▶ [Dataset]:
----
(** ** Concrete runs *)



(** C10, as stated, fails for the file name [.]: nothing is stored, but
    the path [uploads/.] is the upload directory itself, [exists()] is
    true for it, and the answer of both endpoints is the 400 of the
    suffix test, not a 404. *)
Lemma existing_directory_counterexample :
  (∀ path, ∃ e, read_file sample_os ∅ path = inl e)
  ∧ path_div sample_os UPLOAD_DIR "." = "uploads"
  ∧ path_exists sample_os ∅ "uploads" = inr true
  ∧ Api.extract_text sample_os sample_pdf_reader sample_str_exn ∅ "."
    = Raise (HTTPException 400 "File must be a PDF.")
  ∧ ∀ fuel chunk_size overlap,
      Api.chunk_pdf sample_os sample_pdf_reader sample_str_exn fuel ∅ "."
        chunk_size overlap
      = Some (Raise (HTTPException 400 "File must be a PDF.")).
Proof.
  split.
  { intros path. cbn. destruct (sample_resolve path) as [at_|]; [|eauto].
    destruct (sample_is_dir at_); [eauto|]. rewrite lookup_empty. eauto. }
  split; [reflexivity|]. split; [reflexivity|]. split; [reflexivity|].
  intros fuel chunk_size overlap. reflexivity.
Qed.

Lemma missing_file_checked_before_extension_witness :
  path_exists sample_os ∅ (path_div sample_os UPLOAD_DIR "notes.txt")
  = inr false
  ∧ endswith "notes.txt" ".pdf" = false
  ∧ Api.extract_text sample_os sample_pdf_reader sample_str_exn ∅ "notes.txt"
    = Raise (HTTPException 404
               "File 'notes.txt' not found. Please upload it first.")
  ∧ ∀ fuel chunk_size overlap,
      Api.chunk_pdf sample_os sample_pdf_reader sample_str_exn fuel ∅
        "notes.txt" chunk_size overlap
      = Some (Raise (HTTPException 404
                       "File 'notes.txt' not found. Please upload it first.")).
Proof.
  split; [reflexivity|]. split; [reflexivity|].
  apply (proj1 (missing_file_checked_before_extension sample_os
                  sample_pdf_reader sample_str_exn ∅ "notes.txt")).
  reflexivity.
Defined.

End ApiFacts.

(** * Further properties of the chunker *)

Module ChunkerMore.
Import PySlice Chunker ChunkerFacts.

Section Windows.
Context {Char : Type}.
Implicit Types (txt : list Char) (chunk_size overlap : Z).
Implicit Types (cs : list (Chunk Char)) (c : Chunk Char).

(** A slice that starts inside the sequence is a [take] of a [drop]. *)
Lemma slice_take_drop txt i j :
  0 ≤ i ≤ len txt → 0 ≤ j →
  slice txt i j = take (Z.to_nat (j - i)) (drop (Z.to_nat i) txt).
Proof.
  unfold len. intros Hi Hj. unfold slice.
  rewrite !adjust_index_nonneg by lia.
  rewrite (Z.min_l i) by lia.
  destruct (Z.le_ge_cases j (Z.of_nat (length txt))) as [Hle|Hge].
  - by rewrite Z.min_l by lia.
  - rewrite Z.min_r by lia. rewrite !take_ge; [done| |];
      rewrite length_drop; lia.
Qed.

(** The text of the [k]-th chunk, for a window that starts in the text. *)
Lemma nth_chunk_text txt chunk_size overlap k :
  0 ≤ chunk_size → 0 < chunk_size - overlap →
  (k < num_chunks txt chunk_size overlap)%nat →
  text (nth_chunk txt chunk_size overlap k)
  = take (Z.to_nat chunk_size)
      (drop (k * Z.to_nat (chunk_size - overlap)) txt).
Proof.
  intros Hcs Hs Hk.
  pose proof (nth_chunk_start txt chunk_size overlap k Hs Hk) as Hst.
  unfold Chunker.nth_chunk in *. cbn [start_char text make_chunk] in *.
  rewrite slice_take_drop by lia. f_equal; [f_equal; lia|].
  f_equal. rewrite Z2Nat.inj_mul, Nat2Z.id by lia. done.
Qed.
----
▶ [What is being asked]: From the records above, extract exactly and only the lines that begin at the line with "0 ≤ i ≤ len txt → 0 ≤ j →" and stop after the line with "take (Z.to_nat chunk_size)".

▶ [Solution below]:
  0 ≤ i ≤ len txt → 0 ≤ j →
  slice txt i j = take (Z.to_nat (j - i)) (drop (Z.to_nat i) txt).
Proof.
  unfold len. intros Hi Hj. unfold slice.
  rewrite !adjust_index_nonneg by lia.
  rewrite (Z.min_l i) by lia.
  destruct (Z.le_ge_cases j (Z.of_nat (length txt))) as [Hle|Hge].
  - by rewrite Z.min_l by lia.
  - rewrite Z.min_r by lia. rewrite !take_ge; [done| |];
      rewrite length_drop; lia.
Qed.

(** The text of the [k]-th chunk, for a window that starts in the text. *)
Lemma nth_chunk_text txt chunk_size overlap k :
  0 ≤ chunk_size → 0 < chunk_size - overlap →
  (k < num_chunks txt chunk_size overlap)%nat →
  text (nth_chunk txt chunk_size overlap k)
  = take (Z.to_nat chunk_size)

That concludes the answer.